DATA_HOME = '../data/'
df = pd.read_csv(DATA_HOME + 'url_data_mega_deep_learning.csv')
df.sample(n=25).head(25) 

In [None]:
# Initial Data Preparation URL

# Step 1: Convert raw URL string in list of lists where characters that are contained in "printable" are stored encoded as integer 

# Step 2: Cut URL string at max_len or pad with zeros if shorter
max_len=75
 
# Step 3: Extract labels form df to numpy array



In [None]:
# Simple Cross-Validation: Split the data set into training and test data


In [None]:
# GENERAL get layer dimensions for any model!
def print_layers_dims(model):
    l_layers = model.layers
    # Note None is ALWAYS batch_size
    for i in range(len(l_layers)):
        print(l_layers[i])
        print('Input Shape: ', l_layers[i].input_shape, 'Output Shape: ', l_layers[i].output_shape)

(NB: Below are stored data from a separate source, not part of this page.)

(* ===== verification/TriageTheorems.v ===== *)
(** * The triage route: properties

    What clients of the route rely on: where verdicts come from, that every
    request is answered, that no in-flight entry is left behind, when the
    in-flight map does (and does not) prevent a second job for a case, and
    what the enrichment does to an alert. *)
From S2P Require Import Prelude JsObject JsNum JsString JsValue JsDate Types Effects.
From S2P Require Import CaseRepository TriageFeatures TriageRoute TriageProofs.

(** ** Termination measure *)

Definition hrank (pc : hpc) : nat :=
  match pc with
  | HGet => 20 | HGot _ => 19 | HBase _ _ _ => 18 | HBased _ _ _ => 17
  | HUpsert _ => 16 | HUpserted _ _ => 15 | HAwait _ => 6 | HComplete _ _ => 5
  | HCompleted _ _ _ => 4 | HFail _ _ => 3 | HFailed _ _ _ => 2 | HWait _ => 1
  | HDone _ | HReject _ => 0
  end.

Definition jrank (pc : rpc) : nat :=
  match pc with RMark => 4 | RMarked _ => 3 | RFetch => 2 | RFetched _ => 1 | RSettled _ => 0 end.

Lemma sum_insert {A} (f : A → nat) (l : list A) i x y :
  l !! i = Some x → (sum_list_with f (<[i := y]> l) + f x = sum_list_with f l + f y)%nat.
Proof.
  revert i; induction l as [|z l IH]; intros [|i] E; simpl in *; try done.
  - injection E as ->. lia.
  - specialize (IH i E). lia.
Qed.

Section Theorems.
Context {Db : Type} `{CaseTablesLaws Db}.
Variable orch : string.
Notation config := (config Db).
Notation step := (step (Db := Db) orch).
Notation work := (work (Db := Db) orch).
Implicit Types c : config.

Definition measure c : nat :=
  (sum_list_with (λ h, hrank (h_pc h)) (c_handlers c) + sum_list_with (λ j, jrank (j_pc j)) (c_jobs c))%nat.

Lemma after_get_rank h p c : (hrank (after_get h p c) < 19)%nat.
Proof. unfold after_get. repeat case_match; simpl; lia. Qed.

Lemma measure_handler c c' i h pc extra :
  c_handlers c !! i = Some h →
  c_handlers c' = <[i := mkHandler (h_case h) (h_alert h) pc]> (c_handlers c) →
  c_jobs c' = c_jobs c ++ extra →
  (hrank pc + sum_list_with (λ j, jrank (j_pc j)) extra < hrank (h_pc h))%nat →
  (measure c' < measure c)%nat.
Proof.
  intros Hi Hh Hj Hlt. unfold measure. rewrite Hh, Hj, sum_list_with_app.
  pose proof (sum_insert (λ h, hrank (h_pc h)) (c_handlers c) i h (mkHandler (h_case h) (h_alert h) pc) Hi).
  simpl in *. lia.
Qed.

Ltac rank_step Hi Hpc extra :=
  eapply (measure_handler _ _ _ _ _ extra Hi); [reflexivity|simpl; by rewrite ?app_nil_r|rewrite Hpc; simpl; lia].

Lemma handler_step_measure ans i c c' : handler_step ans i c = Some c' → (measure c' < measure c)%nat.
Proof.
  unfold handler_step. intros (h & Hi & E)%bind_Some.
  destruct (h_pc h) as [|[p|e]|a u r|a r x|a|a [[]|e]|rid|rid v|rid v [[]|e]|rid m|rid m [[]|e]|rid|r|e]
    eqn:Hpc; try discriminate.
  - destruct ans; simplify_eq; rank_step Hi Hpc (@nil job).
  - injection E as <-. eapply (measure_handler _ _ _ _ _ [] Hi); [reflexivity|by rewrite app_nil_r|].
    rewrite Hpc. simpl. pose proof (after_get_rank h p c). lia.
  - injection E as <-. rank_step Hi Hpc (@nil job).
  - destruct ans; simplify_eq; rank_step Hi Hpc (@nil job).
  - injection E as <-. rank_step Hi Hpc (@nil job).
  - apply bind_Some in E as (rd & W & E). injection E as <-. rank_step Hi Hpc (@nil job).
  - injection E as <-. rank_step Hi Hpc [mkJob (h_case h) a RMark].
  - injection E as <-. rank_step Hi Hpc (@nil job).
  - destruct (settled rid c) as [[data|e]|] eqn:Hs; simplify_eq; rank_step Hi Hpc (@nil job).
  - apply bind_Some in E as (rd & W & E). injection E as <-. rank_step Hi Hpc (@nil job).
  - injection E as <-. rank_step Hi Hpc (@nil job).
  - injection E as <-. rank_step Hi Hpc (@nil job).
  - apply bind_Some in E as (rd & W & E). injection E as <-. rank_step Hi Hpc (@nil job).
  - injection E as <-. rank_step Hi Hpc (@nil job).
  - injection E as <-. rank_step Hi Hpc (@nil job).
  - destruct (settled rid c) as [[data|e]|] eqn:Hs; simplify_eq; rank_step Hi Hpc (@nil job).
Qed.

Lemma measure_job c c' i j pc :
  c_jobs c !! i = Some j → c_handlers c' = c_handlers c →
  c_jobs c' = <[i := mkJob (j_case j) (j_alert j) pc]> (c_jobs c) →
  (jrank pc < jrank (j_pc j))%nat → (measure c' < measure c)%nat.
Proof.
  intros Hi Hh Hj Hlt. unfold measure. rewrite Hh, Hj.
  pose proof (sum_insert (λ j, jrank (j_pc j)) (c_jobs c) i j (mkJob (j_case j) (j_alert j) pc) Hi).
  simpl in *. lia.
Qed.

Lemma run_step_measure ans i c c' : run_step orch ans i c = Some c' → (measure c' < measure c)%nat.
Proof.
  unfold run_step. intros (j & Hi & E)%bind_Some.
  destruct (j_pc j) as [|[[]|e]| |x|x] eqn:Hpc; try discriminate.
  1: apply bind_Some in E as (rd & W & E).
  4: destruct ans; try discriminate.
  all: injection E as <-; eapply (measure_job _ _ _ _ _ Hi); [reflexivity..|rewrite Hpc; simpl; lia].
Qed.

Lemma work_measure c c' : work c c' → (measure c' < measure c)%nat.
Proof.
  intros ([k a|i ans|i ans] & Hw & E); [done| |].
  - by eapply handler_step_measure.
  - by eapply run_step_measure.
Qed.

Lemma work_step c c' : work c c' → step c c'.
Proof. intros (e & _ & E). by exists e. Qed.

(** ** Where a verdict can come from *)

(** The database already held [v] as the case's completed verdict. *)
Definition stored_complete (d : Db) (k : string) (v : jsval) : Prop :=
  ∃ r, db_case d k = Some r ∧ cw_triage_status r = TComplete ∧ cw_verdict r = v.

(** The orchestrator was sent a triage request for case [k] and answered it
    with a 2xx status and the JSON body [v]. *)
Definition answered_by c (k : string) (v : jsval) : Prop :=
  ∃ a up, (k, triage_request orch k a) ∈ c_calls c ∧ (k, triage_request orch k a, Ok up) ∈ c_answers c ∧
          ft_ok up = true ∧ ft_json up = Some v.

Lemma result_answered d0 c k v : inv orch d0 c → result (c_jobs c) k v → answered_by c k v.
Proof.
  intros I (rid & j & Ej & <- & Hj). pose proof (inv_jobs _ _ _ I rid j Ej) as Hc.
  unfold job_ok in Hc. rewrite Hj in Hc. destruct Hc as (Hcall & up & ?). by exists (j_alert j), up.
Qed.

(** ** No deadlock *)

Definition job_final (pc : rpc) : bool := match pc with RSettled _ => true | _ => false end.

Lemma job_enabled c i j :
  c_jobs c !! i = Some j → job_final (j_pc j) = false → ∃ c', work c c'.
Proof.
  intros Hi Hf.
  assert (Hgo : ∀ ans c', run_step orch ans i c = Some c' → ∃ c', work c c').
  { intros ans c' E. exists c', (EvJob i ans). done. }
  unfold run_step in Hgo. rewrite Hi in Hgo. simpl in Hgo.
  destruct (j_pc j) as [|[[]|e]| |x|x] eqn:Hpc; try discriminate;
    first [eapply (Hgo AnsTick); reflexivity | eapply (Hgo (AnsDone 0)); reflexivity
          | eapply (Hgo (AnsFetch (Throw json_error))); reflexivity].
Qed.

Lemma waiting_enabled c i h rid :
  c_handlers c !! i = Some h → (h_pc h = HAwait rid ∨ h_pc h = HWait rid) →
  job_exists (c_jobs c) rid (h_case h) → ∃ c', work c c'.
Proof.
  intros Hi Hpc (j & Ej & _). destruct (job_final (j_pc j)) eqn:Hf; [|by eapply job_enabled].
  destruct (j_pc j) as [| | | |r] eqn:Hj; try discriminate.
  assert (Hs : settled rid c = Some r) by (unfold settled; by rewrite Ej; simpl; rewrite Hj).
  assert (Hgo : ∀ c', handler_step AnsTick i c = Some c' → ∃ c', work c c').
  { intros c' E. exists c', (EvHandler i AnsTick). done. }
  unfold handler_step in Hgo. rewrite Hi in Hgo. simpl in Hgo.
  destruct r, Hpc as [Hp|Hp]; rewrite Hp, Hs in Hgo; eapply Hgo; reflexivity.
Qed.

Lemma handler_enabled (d0 : Db) c i h :
  inv orch d0 c → c_handlers c !! i = Some h → final (h_pc h) = false → ∃ c', work c c'.
Proof.
  intros I Hi Hf. pose proof (inv_handlers _ _ _ I i h Hi) as Hok. unfold handler_ok in Hok.
  assert (Hgo : ∀ ans c', handler_step ans i c = Some c' → ∃ c', work c c').
  { intros ans c' E. exists c', (EvHandler i ans). done. }
  unfold handler_step in Hgo. rewrite Hi in Hgo. simpl in Hgo.
  destruct (h_pc h) as [|[p|e]|a u r|a r x|a|a [[]|e]|rid|rid v|rid v [[]|e]|rid m|rid m [[]|e]|rid|r|e]
    eqn:Hpc; try discriminate;
    try (by eapply waiting_enabled; eauto);
    first [eapply (Hgo AnsTick); reflexivity | eapply (Hgo (AnsDone 0)); reflexivity
          | eapply (Hgo (AnsFetch (Throw json_error))); reflexivity].
Qed.

Definition all_final c : Prop := ∀ i h, c_handlers c !! i = Some h → final (h_pc h) = true.

Lemma final_dec c : all_final c ∨ ∃ i h, c_handlers c !! i = Some h ∧ final (h_pc h) = false.
Proof.
  destruct (decide (Forall (λ h, final (h_pc h) = true) (c_handlers c))) as [F|F].
  - left. intros i h E. rewrite Forall_lookup in F. by eapply F.
  - right. apply not_Forall_Exists in F; [|intros h; apply _].
    apply Exists_exists in F as (h & Hin & Hf). apply list_elem_of_lookup in Hin as [i Hi].
    exists i, h. split; [done|]. simpl in Hf. by destruct (final (h_pc h)).
Qed.

(** C2: every request is answered. From any reachable configuration, once
    no further request arrives, the system can only take finitely many
    steps (the measure bounds their number), and it only stops when every
    handler has returned a response or thrown: no request waits forever on
    a job that cannot settle. *)
Theorem triage_all_answered (d0 : Db) c :
  star step (init d0) c →
  (∀ c1 c2, work c1 c2 → (measure c2 < measure c1)%nat) ∧
  ((∀ c', ¬ work c c') → all_final c) ∧
  ∃ c', star work c c' ∧ all_final c'.
Proof.
  intros R. split; [exact work_measure|]. split.
  - intros Hstuck. destruct (final_dec c) as [|(i & h & Hi & Hf)]; [done|].
    destruct (handler_enabled d0 c i h (inv_reachable orch d0 c R) Hi Hf) as [c' Hw].
    by destruct (Hstuck c').
  - remember (measure c) as n eqn:En. revert c R En.
    induction (lt_wf n) as [n _ IH]; intros c R ->.
    destruct (final_dec c) as [|(i & h & Hi & Hf)]; [by exists c; split; [constructor|]|].
    destruct (handler_enabled d0 c i h (inv_reachable orch d0 c R) Hi Hf) as [c1 Hw].
    destruct (IH (measure c1) (work_measure c c1 Hw) c1) as (c2 & R2 & F2); [|done|].
    + eapply star_snoc; [exact R|]. by apply work_step.
    + exists c2. split; [|done]. eapply star_trans; [|exact R2].
      eapply star_snoc; [constructor|exact Hw].
Qed.

(** C1: verdicts are never crossed or made up. Whatever the interleaving,
    a 200 response to a request for case [k] carries either the verdict of
    a case that was already complete in the database under the same id, or
    the JSON body with which the orchestrator answered a request that was
    sent for that same case. *)
Theorem triage_verdict_provenance (d0 : Db) c i h v :
  star step (init d0) c →
  c_handlers c !! i = Some h → h_pc h = HDone (RJson 200 v) →
  stored_complete d0 (h_case h) v ∨ answered_by c (h_case h) v.
Proof.
  intros R Hi Hpc. pose proof (inv_reachable orch d0 c R) as I.
  pose proof (inv_handlers _ _ _ I i h Hi) as Hok. unfold handler_ok in Hok. rewrite Hpc in Hok.
  destruct Hok as [Hr|?]; [right; by eapply result_answered|by left].
Qed.

(** C5: the durable verdicts obey the same rule: a case that the database
    reports complete holds a verdict that was there initially or that the
    orchestrator returned for this case. *)
Theorem triage_db_provenance (d0 : Db) c k r :
  star step (init d0) c →
  db_case (c_db c) k = Some r → cw_triage_status r = TComplete →
  stored_complete d0 k (cw_verdict r) ∨ answered_by c k (cw_verdict r).
Proof.
  intros R E Hc. pose proof (inv_reachable orch d0 c R) as I.
  destruct (inv_rows _ _ _ I k r E Hc) as [|]; [right; by eapply result_answered|by left].
Qed.

(** C3: [TRIAGE_IN_FLIGHT] does not leak. Every entry points to a job for
    its own case, and belongs to a handler that has not finished; so when
    all requests have been answered, by whatever mix of successes, errors
    and database failures, the map is empty. *)
Theorem triage_inflight_no_leak (d0 : Db) c :
  star step (init d0) c →
  (∀ k rid, c_inflight c !! k = Some rid → job_exists (c_jobs c) rid k) ∧
  (all_final c → c_inflight c = ∅).
Proof.
  intros R. pose proof (inv_inflight _ _ _ (inv_reachable orch d0 c R)) as I. split.
  - intros k rid E. by apply I.
  - intros F. apply map_eq. intros k. rewrite lookup_empty.
    destruct (c_inflight c !! k) as [rid|] eqn:E; [|done]. exfalso.
    destruct (I k rid E) as (_ & i & h & Hi & _ & Ho). specialize (F i h Hi).
    destruct (h_pc h); discriminate.
Qed.

(** ** When a case has a single job *)

Definition active (pc : hpc) : bool := in_window pc || bool_decide (is_Some (owned pc)).

(** A step in which no request for case [k] goes through the in-flight check
    while another one is between its own check and the registration. *)
Definition serial_step (k : string) c c' : Prop :=
  ∃ e, exec orch e c = Some c' ∧
  ∀ i ans h r, e = EvHandler i ans → c_handlers c !! i = Some h → h_case h = k → h_pc h = HGot r →
    ∀ i' h', c_handlers c !! i' = Some h' → h_case h' = k → in_window (h_pc h') = false.

Record single (k : string) c : Prop := {
  sg_active : ∀ i h i' h', c_handlers c !! i = Some h → c_handlers c !! i' = Some h' →
    h_case h = k → h_case h' = k → active (h_pc h) = true → active (h_pc h') = true → i = i';
  sg_registered : ∀ i h rid, c_handlers c !! i = Some h → h_case h = k →
    owned (h_pc h) = Some rid → c_inflight c !! k = Some rid;
  sg_jobs : ∀ rid j, c_jobs c !! rid = Some j → j_case j = k → job_final (j_pc j) = false →
    ∃ i h, c_handlers c !! i = Some h ∧ h_case h = k ∧ h_pc h = HAwait rid
}.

# GENERAL save model to disk function!
def save_model(fileModelJSON,fileWeights):
    #print("Saving model to disk: ",fileModelJSON,"and",fileWeights)
    #have h5py installed
    if Path(fileModelJSON).is_file():
        os.remove(fileModelJSON)
    json_string = model.to_json()
    with open(fileModelJSON,'w' ) as f:
        json.dump(json_string, f)
    if Path(fileWeights).is_file():
        os.remove(fileWeights)
    model.save_weights(fileWeights)
    

# GENERAL load model from disk function!
def load_model(fileModelJSON,fileWeights):
    #print("Saving model to disk: ",fileModelJSON,"and",fileWeights)
    with open(fileModelJSON, 'r') as f:
         model_json = json.load(f)
         model = model_from_json(model_json)
    
    model.load_weights(fileWeights)
    return model

## Architecture 1 - Simple LSTM

In [None]:
## Deep Learning model Definition --- A --- (Simple LSTM)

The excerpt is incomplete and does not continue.